## TRY IT
The lines wanted run from the first one below through the one with "destruct (Z.eq_dec n". Return them exactly.

## SUPPLIED INFORMATION

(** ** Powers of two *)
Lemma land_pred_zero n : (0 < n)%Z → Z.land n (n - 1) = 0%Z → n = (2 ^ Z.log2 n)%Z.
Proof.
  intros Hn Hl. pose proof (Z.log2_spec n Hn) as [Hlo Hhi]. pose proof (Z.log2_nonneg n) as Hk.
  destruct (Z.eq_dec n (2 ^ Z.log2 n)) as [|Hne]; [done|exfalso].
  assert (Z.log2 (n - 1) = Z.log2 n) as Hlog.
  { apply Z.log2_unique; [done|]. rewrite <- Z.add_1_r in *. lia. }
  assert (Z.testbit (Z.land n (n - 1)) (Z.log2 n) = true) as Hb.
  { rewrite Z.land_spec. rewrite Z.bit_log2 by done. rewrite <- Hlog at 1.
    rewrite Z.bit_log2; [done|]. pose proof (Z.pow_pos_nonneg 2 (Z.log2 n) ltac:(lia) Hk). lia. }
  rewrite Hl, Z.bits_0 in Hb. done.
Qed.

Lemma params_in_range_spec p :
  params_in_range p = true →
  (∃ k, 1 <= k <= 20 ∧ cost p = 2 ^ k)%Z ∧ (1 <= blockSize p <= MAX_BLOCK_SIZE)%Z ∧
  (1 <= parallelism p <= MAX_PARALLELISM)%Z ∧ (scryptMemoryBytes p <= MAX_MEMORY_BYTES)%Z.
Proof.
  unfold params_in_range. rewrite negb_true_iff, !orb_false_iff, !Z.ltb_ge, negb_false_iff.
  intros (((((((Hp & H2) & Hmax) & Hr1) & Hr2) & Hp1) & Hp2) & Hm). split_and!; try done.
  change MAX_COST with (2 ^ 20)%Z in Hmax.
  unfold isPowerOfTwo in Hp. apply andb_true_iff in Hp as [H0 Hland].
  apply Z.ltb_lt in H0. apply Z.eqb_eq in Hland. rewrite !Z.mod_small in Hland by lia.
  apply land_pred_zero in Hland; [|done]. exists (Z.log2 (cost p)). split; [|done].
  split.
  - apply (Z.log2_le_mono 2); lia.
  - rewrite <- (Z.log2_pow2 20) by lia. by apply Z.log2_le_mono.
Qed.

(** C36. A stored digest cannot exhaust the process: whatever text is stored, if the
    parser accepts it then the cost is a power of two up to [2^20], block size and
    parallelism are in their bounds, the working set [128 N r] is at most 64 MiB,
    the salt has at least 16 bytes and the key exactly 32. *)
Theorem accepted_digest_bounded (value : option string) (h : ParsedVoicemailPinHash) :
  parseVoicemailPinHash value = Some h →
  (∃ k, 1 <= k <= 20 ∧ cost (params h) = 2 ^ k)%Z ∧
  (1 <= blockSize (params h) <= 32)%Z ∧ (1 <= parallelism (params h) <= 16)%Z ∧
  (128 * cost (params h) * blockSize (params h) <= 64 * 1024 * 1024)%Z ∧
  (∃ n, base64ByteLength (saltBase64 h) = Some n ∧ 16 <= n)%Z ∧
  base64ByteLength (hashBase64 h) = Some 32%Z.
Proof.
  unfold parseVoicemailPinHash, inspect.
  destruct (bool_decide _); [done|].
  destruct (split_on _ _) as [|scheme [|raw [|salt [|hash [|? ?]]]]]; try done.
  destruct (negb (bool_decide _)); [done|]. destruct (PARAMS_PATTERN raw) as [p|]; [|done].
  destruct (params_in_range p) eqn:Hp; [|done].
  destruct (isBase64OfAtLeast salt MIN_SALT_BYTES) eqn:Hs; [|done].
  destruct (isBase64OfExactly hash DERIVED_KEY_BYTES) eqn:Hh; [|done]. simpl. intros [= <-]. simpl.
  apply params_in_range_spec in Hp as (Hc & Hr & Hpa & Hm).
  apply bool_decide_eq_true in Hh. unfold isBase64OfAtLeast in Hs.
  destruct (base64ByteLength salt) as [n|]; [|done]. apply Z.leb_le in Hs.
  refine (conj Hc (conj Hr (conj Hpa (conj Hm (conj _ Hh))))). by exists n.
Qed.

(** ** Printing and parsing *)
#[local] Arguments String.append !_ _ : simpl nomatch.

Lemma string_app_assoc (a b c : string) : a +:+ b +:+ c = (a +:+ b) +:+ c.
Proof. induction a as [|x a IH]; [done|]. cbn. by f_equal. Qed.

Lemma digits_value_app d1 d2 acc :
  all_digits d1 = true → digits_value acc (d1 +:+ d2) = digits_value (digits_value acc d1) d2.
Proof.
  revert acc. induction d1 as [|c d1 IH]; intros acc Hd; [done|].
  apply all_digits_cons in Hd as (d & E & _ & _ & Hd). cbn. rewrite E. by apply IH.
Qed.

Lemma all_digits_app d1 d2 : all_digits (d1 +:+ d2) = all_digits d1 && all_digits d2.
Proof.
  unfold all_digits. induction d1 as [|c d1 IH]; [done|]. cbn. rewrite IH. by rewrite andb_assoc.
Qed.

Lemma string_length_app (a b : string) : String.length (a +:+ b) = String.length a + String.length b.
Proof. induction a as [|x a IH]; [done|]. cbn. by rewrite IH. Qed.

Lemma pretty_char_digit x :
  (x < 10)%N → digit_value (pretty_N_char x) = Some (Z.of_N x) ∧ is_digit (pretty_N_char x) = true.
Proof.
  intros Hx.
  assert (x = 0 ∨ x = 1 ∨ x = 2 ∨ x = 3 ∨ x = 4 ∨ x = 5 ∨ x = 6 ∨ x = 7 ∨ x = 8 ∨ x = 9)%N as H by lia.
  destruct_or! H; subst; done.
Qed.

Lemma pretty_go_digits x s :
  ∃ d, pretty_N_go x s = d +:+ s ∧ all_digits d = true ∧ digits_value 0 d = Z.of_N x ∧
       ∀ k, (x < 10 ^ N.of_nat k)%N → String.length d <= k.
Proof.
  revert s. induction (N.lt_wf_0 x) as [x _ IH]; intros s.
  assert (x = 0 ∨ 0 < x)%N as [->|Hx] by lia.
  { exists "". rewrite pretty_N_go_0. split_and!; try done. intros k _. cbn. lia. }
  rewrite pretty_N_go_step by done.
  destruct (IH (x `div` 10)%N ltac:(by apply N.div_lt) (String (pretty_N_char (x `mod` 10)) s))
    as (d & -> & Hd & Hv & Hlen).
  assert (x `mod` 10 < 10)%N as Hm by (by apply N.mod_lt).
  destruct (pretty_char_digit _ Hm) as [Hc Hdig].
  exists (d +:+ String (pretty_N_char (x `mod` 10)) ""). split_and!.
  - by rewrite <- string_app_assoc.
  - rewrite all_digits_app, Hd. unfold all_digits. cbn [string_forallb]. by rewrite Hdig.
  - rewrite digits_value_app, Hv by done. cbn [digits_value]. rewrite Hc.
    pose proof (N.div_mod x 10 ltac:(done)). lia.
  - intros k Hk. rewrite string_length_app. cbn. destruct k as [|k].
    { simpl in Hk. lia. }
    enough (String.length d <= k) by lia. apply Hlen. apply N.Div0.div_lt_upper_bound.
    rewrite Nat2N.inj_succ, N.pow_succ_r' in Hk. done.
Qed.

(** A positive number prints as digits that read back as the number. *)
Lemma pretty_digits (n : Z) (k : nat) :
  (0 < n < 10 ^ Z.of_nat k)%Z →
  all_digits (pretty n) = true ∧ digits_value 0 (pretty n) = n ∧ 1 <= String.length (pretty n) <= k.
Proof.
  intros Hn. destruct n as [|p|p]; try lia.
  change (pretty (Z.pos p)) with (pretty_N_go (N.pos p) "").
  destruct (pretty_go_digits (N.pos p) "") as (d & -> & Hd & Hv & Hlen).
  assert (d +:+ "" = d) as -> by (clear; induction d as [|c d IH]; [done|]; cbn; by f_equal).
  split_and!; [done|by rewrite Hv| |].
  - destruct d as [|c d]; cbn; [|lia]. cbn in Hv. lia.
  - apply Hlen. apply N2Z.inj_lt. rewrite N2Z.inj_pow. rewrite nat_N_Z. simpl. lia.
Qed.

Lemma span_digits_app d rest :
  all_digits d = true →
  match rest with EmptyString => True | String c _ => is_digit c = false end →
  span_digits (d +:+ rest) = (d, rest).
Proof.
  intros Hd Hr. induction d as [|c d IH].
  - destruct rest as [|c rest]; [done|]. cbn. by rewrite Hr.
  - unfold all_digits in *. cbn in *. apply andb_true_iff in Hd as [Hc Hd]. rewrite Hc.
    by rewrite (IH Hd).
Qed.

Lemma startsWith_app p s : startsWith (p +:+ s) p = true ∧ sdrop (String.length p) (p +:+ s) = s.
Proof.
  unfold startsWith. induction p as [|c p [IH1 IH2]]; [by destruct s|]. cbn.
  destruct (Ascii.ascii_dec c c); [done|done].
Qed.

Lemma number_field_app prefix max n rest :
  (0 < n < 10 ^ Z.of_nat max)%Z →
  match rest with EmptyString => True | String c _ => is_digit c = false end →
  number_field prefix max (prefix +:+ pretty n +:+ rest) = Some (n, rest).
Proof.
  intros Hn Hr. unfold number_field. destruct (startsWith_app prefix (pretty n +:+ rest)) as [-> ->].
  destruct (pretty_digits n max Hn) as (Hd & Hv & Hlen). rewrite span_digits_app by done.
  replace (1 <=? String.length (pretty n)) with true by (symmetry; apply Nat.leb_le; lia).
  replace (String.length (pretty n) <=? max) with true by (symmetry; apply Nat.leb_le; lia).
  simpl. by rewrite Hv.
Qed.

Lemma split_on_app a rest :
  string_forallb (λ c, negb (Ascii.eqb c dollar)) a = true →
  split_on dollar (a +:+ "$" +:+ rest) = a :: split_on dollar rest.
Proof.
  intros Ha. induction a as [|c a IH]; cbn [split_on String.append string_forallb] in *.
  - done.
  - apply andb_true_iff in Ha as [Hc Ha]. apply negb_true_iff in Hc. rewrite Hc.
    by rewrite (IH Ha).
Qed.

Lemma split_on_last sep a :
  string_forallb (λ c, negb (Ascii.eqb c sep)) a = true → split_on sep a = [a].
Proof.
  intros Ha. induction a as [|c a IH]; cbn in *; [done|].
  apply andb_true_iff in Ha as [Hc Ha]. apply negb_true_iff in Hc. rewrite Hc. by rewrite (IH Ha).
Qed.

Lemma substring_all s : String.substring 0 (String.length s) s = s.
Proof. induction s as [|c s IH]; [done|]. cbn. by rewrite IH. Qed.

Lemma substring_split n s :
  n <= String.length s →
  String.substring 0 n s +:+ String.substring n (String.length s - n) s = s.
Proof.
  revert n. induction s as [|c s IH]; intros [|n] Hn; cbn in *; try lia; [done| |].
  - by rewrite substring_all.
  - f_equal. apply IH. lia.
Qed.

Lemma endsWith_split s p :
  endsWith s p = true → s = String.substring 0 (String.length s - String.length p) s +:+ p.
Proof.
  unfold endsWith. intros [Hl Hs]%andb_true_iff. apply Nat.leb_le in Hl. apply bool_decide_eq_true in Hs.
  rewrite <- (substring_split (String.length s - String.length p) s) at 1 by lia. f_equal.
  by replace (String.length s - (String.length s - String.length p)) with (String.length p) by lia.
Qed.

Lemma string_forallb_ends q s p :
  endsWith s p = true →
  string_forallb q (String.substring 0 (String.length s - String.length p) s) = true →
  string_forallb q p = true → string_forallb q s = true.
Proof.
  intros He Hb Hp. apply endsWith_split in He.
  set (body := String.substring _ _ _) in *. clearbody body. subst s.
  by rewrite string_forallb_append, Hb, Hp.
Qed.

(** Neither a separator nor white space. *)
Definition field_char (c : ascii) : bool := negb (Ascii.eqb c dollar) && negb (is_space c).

## COMPLETED EXERCISE
(** ** Powers of two *)
Lemma land_pred_zero n : (0 < n)%Z → Z.land n (n - 1) = 0%Z → n = (2 ^ Z.log2 n)%Z.
Proof.
  intros Hn Hl. pose proof (Z.log2_spec n Hn) as [Hlo Hhi]. pose proof (Z.log2_nonneg n) as Hk.
  destruct (Z.eq_dec n (2 ^ Z.log2 n)) as [|Hne]; [done|exfalso].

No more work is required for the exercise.